=== WHAT NEEDS TO BE DONE ===
From the data underneath, reproduce exactly the stretch that begins at the line with "rewrite E1, length_app in Hl. lia." and ends after the line with "assert (n = List.length".

■ ■ ■ ■ ■ ■ ■

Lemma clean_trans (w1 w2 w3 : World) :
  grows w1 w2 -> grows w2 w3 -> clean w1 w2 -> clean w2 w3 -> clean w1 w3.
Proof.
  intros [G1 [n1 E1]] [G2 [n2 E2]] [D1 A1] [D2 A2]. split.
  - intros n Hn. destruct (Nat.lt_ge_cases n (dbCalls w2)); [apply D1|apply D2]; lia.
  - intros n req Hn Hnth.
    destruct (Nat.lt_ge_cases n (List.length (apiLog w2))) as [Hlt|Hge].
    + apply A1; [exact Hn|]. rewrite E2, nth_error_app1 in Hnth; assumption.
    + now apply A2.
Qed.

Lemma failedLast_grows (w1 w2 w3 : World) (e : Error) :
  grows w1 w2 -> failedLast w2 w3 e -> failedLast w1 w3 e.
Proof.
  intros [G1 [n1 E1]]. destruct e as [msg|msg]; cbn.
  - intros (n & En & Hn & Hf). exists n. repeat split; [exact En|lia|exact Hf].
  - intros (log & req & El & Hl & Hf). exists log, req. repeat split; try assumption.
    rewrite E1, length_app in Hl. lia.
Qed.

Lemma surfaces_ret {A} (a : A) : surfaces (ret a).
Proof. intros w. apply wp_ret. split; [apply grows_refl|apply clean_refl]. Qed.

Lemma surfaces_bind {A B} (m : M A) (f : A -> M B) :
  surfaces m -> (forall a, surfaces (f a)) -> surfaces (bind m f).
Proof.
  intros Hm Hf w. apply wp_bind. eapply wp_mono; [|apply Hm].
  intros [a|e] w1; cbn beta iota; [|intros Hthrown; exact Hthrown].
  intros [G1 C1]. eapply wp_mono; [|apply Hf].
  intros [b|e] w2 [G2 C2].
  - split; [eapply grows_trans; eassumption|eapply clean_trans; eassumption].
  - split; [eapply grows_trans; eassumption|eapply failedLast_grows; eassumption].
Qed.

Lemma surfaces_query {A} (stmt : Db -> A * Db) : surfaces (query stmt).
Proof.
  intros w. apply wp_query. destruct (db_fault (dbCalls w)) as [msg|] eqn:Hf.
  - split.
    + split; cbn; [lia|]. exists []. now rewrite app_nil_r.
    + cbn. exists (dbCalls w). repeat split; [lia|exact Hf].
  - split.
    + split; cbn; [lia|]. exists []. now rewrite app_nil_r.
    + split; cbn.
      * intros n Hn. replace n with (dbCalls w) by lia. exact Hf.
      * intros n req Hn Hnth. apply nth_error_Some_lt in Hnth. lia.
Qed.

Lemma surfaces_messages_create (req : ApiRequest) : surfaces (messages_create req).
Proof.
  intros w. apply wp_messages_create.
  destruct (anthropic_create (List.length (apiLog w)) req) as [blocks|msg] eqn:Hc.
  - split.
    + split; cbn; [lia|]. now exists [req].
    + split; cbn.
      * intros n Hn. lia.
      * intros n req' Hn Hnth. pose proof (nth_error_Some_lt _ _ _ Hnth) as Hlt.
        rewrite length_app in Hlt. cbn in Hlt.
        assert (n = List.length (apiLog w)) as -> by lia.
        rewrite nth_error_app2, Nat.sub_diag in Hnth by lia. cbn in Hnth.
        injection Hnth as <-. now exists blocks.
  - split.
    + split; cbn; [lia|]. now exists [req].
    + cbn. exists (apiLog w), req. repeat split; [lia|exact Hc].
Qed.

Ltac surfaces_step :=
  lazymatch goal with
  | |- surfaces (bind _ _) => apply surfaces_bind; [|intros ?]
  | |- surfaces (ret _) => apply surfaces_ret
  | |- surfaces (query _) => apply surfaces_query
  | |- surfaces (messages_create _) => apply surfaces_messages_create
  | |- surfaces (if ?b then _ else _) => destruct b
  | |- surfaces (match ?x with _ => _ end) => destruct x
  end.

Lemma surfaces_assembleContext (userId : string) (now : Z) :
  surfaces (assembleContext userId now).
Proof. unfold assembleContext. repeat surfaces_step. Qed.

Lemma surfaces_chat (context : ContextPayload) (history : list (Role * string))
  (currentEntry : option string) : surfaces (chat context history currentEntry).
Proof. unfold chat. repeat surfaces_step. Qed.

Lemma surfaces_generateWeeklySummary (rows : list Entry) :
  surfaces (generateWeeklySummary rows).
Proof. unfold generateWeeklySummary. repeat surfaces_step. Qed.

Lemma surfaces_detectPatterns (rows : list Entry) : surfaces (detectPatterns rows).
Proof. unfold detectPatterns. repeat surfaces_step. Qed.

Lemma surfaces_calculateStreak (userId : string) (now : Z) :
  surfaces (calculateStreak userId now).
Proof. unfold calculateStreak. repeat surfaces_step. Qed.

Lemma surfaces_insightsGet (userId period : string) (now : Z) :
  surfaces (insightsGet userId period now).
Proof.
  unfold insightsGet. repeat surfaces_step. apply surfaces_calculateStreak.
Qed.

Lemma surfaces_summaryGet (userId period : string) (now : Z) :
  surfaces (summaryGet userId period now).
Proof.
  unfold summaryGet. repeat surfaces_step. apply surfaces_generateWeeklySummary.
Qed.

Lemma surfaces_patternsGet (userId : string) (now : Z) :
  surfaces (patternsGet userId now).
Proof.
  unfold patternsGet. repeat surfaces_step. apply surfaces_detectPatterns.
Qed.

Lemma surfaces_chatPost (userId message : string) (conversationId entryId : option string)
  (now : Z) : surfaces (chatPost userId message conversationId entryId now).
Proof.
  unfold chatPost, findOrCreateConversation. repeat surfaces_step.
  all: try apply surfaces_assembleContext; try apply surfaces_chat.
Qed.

■ ■ ■ ■ ■ ■ ■

=== EXERCISE SOLUTION ===
    rewrite E1, length_app in Hl. lia.
Qed.

Lemma surfaces_ret {A} (a : A) : surfaces (ret a).
Proof. intros w. apply wp_ret. split; [apply grows_refl|apply clean_refl]. Qed.

Lemma surfaces_bind {A B} (m : M A) (f : A -> M B) :
  surfaces m -> (forall a, surfaces (f a)) -> surfaces (bind m f).
Proof.
  intros Hm Hf w. apply wp_bind. eapply wp_mono; [|apply Hm].
  intros [a|e] w1; cbn beta iota; [|intros Hthrown; exact Hthrown].
  intros [G1 C1]. eapply wp_mono; [|apply Hf].
  intros [b|e] w2 [G2 C2].
  - split; [eapply grows_trans; eassumption|eapply clean_trans; eassumption].
  - split; [eapply grows_trans; eassumption|eapply failedLast_grows; eassumption].
Qed.

Lemma surfaces_query {A} (stmt : Db -> A * Db) : surfaces (query stmt).
Proof.
  intros w. apply wp_query. destruct (db_fault (dbCalls w)) as [msg|] eqn:Hf.
  - split.
    + split; cbn; [lia|]. exists []. now rewrite app_nil_r.
    + cbn. exists (dbCalls w). repeat split; [lia|exact Hf].
  - split.
    + split; cbn; [lia|]. exists []. now rewrite app_nil_r.
    + split; cbn.
      * intros n Hn. replace n with (dbCalls w) by lia. exact Hf.
      * intros n req Hn Hnth. apply nth_error_Some_lt in Hnth. lia.
Qed.

Lemma surfaces_messages_create (req : ApiRequest) : surfaces (messages_create req).
Proof.
  intros w. apply wp_messages_create.
  destruct (anthropic_create (List.length (apiLog w)) req) as [blocks|msg] eqn:Hc.
  - split.
    + split; cbn; [lia|]. now exists [req].
    + split; cbn.
      * intros n Hn. lia.
      * intros n req' Hn Hnth. pose proof (nth_error_Some_lt _ _ _ Hnth) as Hlt.
        rewrite length_app in Hlt. cbn in Hlt.
        assert (n = List.length (apiLog w)) as -> by lia.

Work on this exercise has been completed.